→ WHAT YOU NEED TO DO
Your task is to repeat the records exactly from the line containing "JNum (n : Z)" onward, through the final line.

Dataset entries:
====================
(** * LLPE integrator: a shallow embedding of the speculative analyser

    The development follows the source files of the integrator:
    - [HypotheticalConstantFolder.cpp]: block liveness ([checkBlock]),
      PHI evaluation ([getPHINodeValue]), symbolic file-descriptor
      comparisons ([tryFoldOpenCmp]), the evaluator ([tryEvaluateResult])
      and dead-instruction elimination ([shouldDIE], [tryKillValue]);
    - [IAWalkers.cpp]: the two-buffer cross-context walkers;
    - [LoopPeelHeuristics.cpp]: the inline-attempt return value search;
    - [BasicAliasAnalysis.cpp]: [aliasGEP] and [GetIndexDifference];
    - [DOT.cpp]: the escaping of the graph output.

    Pointers become handles: blocks, loops and contexts are natural
    numbers, a nullable pointer is an [option].  A per-context table
    ([DenseMap], [SmallSet]) is a [gmap] or a [gset]. *)

From Stdlib Require Import ZArith List Bool Lia Ascii.
From stdpp Require Import base decidable countable gmap sets list.

(** ** The IR object model consumed from the host toolchain *)

Abbreviation Block := nat.
Abbreviation Loop := nat.
Abbreviation Ctx := nat.

(** [llvm::Value] with the part of its class hierarchy that the integrator
    inspects through [isa<>] and [dyn_cast<>]. *)
Inductive Value :=
| Argument (n : nat)
| Instruction (n : nat)
| ConstantInt (w : N) (v : Z)
| Constant (n : nat)
| OtherValue (n : nat).

#[global] Instance Value_eq_dec : EqDecision Value.
Proof. solve_decision. Defined.

Definition Value_encode (V : Value) : nat + (nat + (N * Z + (nat + nat))) :=
  match V with
  | Argument n => inl n
  | Instruction n => inr (inl n)
  | ConstantInt w v => inr (inr (inl (w, v)))
  | Constant n => inr (inr (inr (inl n)))
  | OtherValue n => inr (inr (inr (inr n)))
  end.

Definition Value_decode (x : nat + (nat + (N * Z + (nat + nat)))) : Value :=
  match x with
  | inl n => Argument n
  | inr (inl n) => Instruction n
  | inr (inr (inl (w, v))) => ConstantInt w v
  | inr (inr (inr (inl n))) => Constant n
  | inr (inr (inr (inr n))) => OtherValue n
  end.

#[global] Instance Value_countable : Countable Value.
Proof.
  apply (inj_countable' Value_encode Value_decode).
  intros []; reflexivity.
Defined.

(** [isa<Constant>(V)] *)
Definition isConstant (V : Value) : bool :=
  match V with
  | ConstantInt _ _ | Constant _ => true
  | _ => false
  end.

(** [isa<Instruction>(V)] *)
Definition isInstruction (V : Value) : bool :=
  match V with
  | Instruction _ => true
  | _ => false
  end.

(** Opcodes of [llvm/Instruction.def]; the arithmetic, cast, vector and
    aggregate families are one constructor each, the integrator never
    tells their members apart. *)
Inductive Opcode :=
| Ret | Br | Switch | IndirectBr | Invoke | Unwind | Unreachable
| BinaryOp
| Alloca | Load | Store | GetElementPtr
| CastOp
| ICmp | FCmp | PHI | Call | Select | UserOp | VAArg
| VectorOp | AggregateOp.
Lemma text_wire (s : JsText) :
  empty s = false -> text (JString (wire s)) = Some (wire s).
Proof.
  intros H. apply text_intro. intros E. apply wire_nonempty in E.
  now subst s.
Qed.

End Wire.

(** X12. Whatever the sign-in form posts has an email that matches [emailRegex]
    and a password of at least 6 code units, both trimmed of the white space
    and line terminators of JavaScript, and is never refused by the server
    for a missing field: in signup mode the signup route answers with the
    duplicate-email refusal or stores the trimmed name, email and
    password's hash; in login mode the login route goes on to the lookup
    and the password comparison. *)
Theorem handleAuth_posts_pass_validation (B : Bcrypt) (M : Mongoose) (J : Jwt)
  (secret : JsString) (wire : JsText -> string)
  (authEmail authPassword authName : JsText)
  (isSignup : bool) (endpoint : string) (posted : Posted) :
  (forall s, wire s = "" -> s = []) ->
  handleAuth authEmail authPassword authName isSignup = Post endpoint posted ->
  test emailRegex (trim authEmail) = true
  /\ (6 <= length (trim authPassword))%nat
  /\ (isSignup = true ->
      endpoint = "/auth/signup"
      /\ forall db env authToken,
           signup secret db env (apiRequest authToken (parsed wire posted))
           = match User_findOne db (wire (trim authEmail)) with
             | Some _ => (db, failure 400 "Email already registered")
             | None =>
                 created B J secret db env (wire (trim authName))
                   (wire (trim authEmail)) (wire (trim authPassword))
             end)
  /\ (isSignup = false ->
      endpoint = "/auth/login"
      /\ forall db env authToken,
           login secret db env (apiRequest authToken (parsed wire posted))
           = match User_findOne db (wire (trim authEmail)) with
             | None => (db, failure 400 "Invalid email or password")
             | Some u =>
                 if bcrypt_compare (wire (trim authPassword))
                      (User.password u)
                 then (db,
                       ok (Session "Welcome back! 🎉"
                             (jwt_sign (User._id u) (User.email u)
                                (User.name u) (JWT_SECRET secret) (now env))
                             (user_view u)))
                 else (db, failure 400 "Invalid email or password")
             end).
Proof.
  intros Hwire. unfold handleAuth.
  destruct (empty (trim authEmail)) eqn:He; simpl; [discriminate|].
  destruct (empty (trim authPassword)) eqn:Hp; simpl; [discriminate|].
  destruct isSignup; simpl.
  - destruct (empty (trim authName)) eqn:Hn; simpl; [discriminate|].
    destruct (test emailRegex (trim authEmail)); simpl; [|discriminate].
    destruct (Nat.ltb_spec (length (trim authPassword)) 6);
      [discriminate|].
    intros E. injection E as <- <-.
    split; [reflexivity|]. split; [assumption|].
    split; [|discriminate]. intros _. split; [reflexivity|].
    intros db env authToken.
    apply signup_given; simpl; now apply text_wire.
  - destruct (test emailRegex (trim authEmail)); simpl; [|discriminate].
    destruct (Nat.ltb_spec (length (trim authPassword)) 6);
      [discriminate|].
    intros E. injection E as <- <-.
    split; [reflexivity|]. split; [assumption|].
    split; [discriminate|]. intros _. split; [reflexivity|].
    intros db env authToken.
    apply login_given; simpl; now apply text_wire.
Qed.
(** * The indexing server of the p2p file-sharing network

    A shallow embedding of [indexing_server/file_index.py],
    [indexing_server/replication_service.py],
    [indexing_server/registry_service.py],
    [indexing_server/search_service.py] and of the message constructor of
    [common/protocol.py], followed by the properties of the directory
    service that the specification states about them.  It goes on with the
    code around them: the request builders and the framing of
    [common/protocol.py], the lookup of [common/config_manager.py], the
    port rule of [peer/peer.py], and the transfer of a file between two
    peers, [peer/file_manager.py], [peer/peer_server.py] and
    [peer/peer_client.py].

    Conventions of the embedding.
    - A method [m(self, a, b)] that mutates the index is a function
      [m s a b] returning the new index; every method body runs under
      [self._lock], so one call is one transition of the index.
    - A Python [dict] whose iteration order is observable (the file index,
      JSON objects) is an association list in insertion order; the peer
      registry, which the modelled code only reads by key, is a [gmap].
    - Values that arrive from the wire are JSON values; [isinstance] tests,
      truthiness and [.get] on them are modelled as Python evaluates them,
      and a raised exception is an outcome of its own.
    - A connected socket is the list of the segments that are still to
      arrive; [recv] takes from the first one, so a statement about every
      list of segments is a statement about every way the bytes of a
      stream can arrive.  A loop that reads until the stream ends is
      defined by recursion on the bytes left. *)

From Stdlib Require Import ZArith Ascii String Lia.
From stdpp Require Import gmap strings list option.
From Equations Require Import Equations.

Local Open Scope string_scope.
Local Open Scope list_scope.
Local Open Scope Z_scope.

#[local] Set Warnings "-register-all".

(** ** Python values *)

(** What [json.loads] produces: [None], [bool], [int], [str], [list] and
    [dict] with [str] keys.  Numbers are the Python [int]s; a number
    written with a fraction or an exponent is not part of the model. *)
Inductive json : Type :=
| JNull
| JBool (b : bool)
| JNum (n : Z)
| JStr (s : string)
| JArr (items : list json)
| JObj (fields : list (string * json)).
====================
→ SOLVED EXERCISE
| JNum (n : Z)
| JStr (s : string)
| JArr (items : list json)
| JObj (fields : list (string * json)).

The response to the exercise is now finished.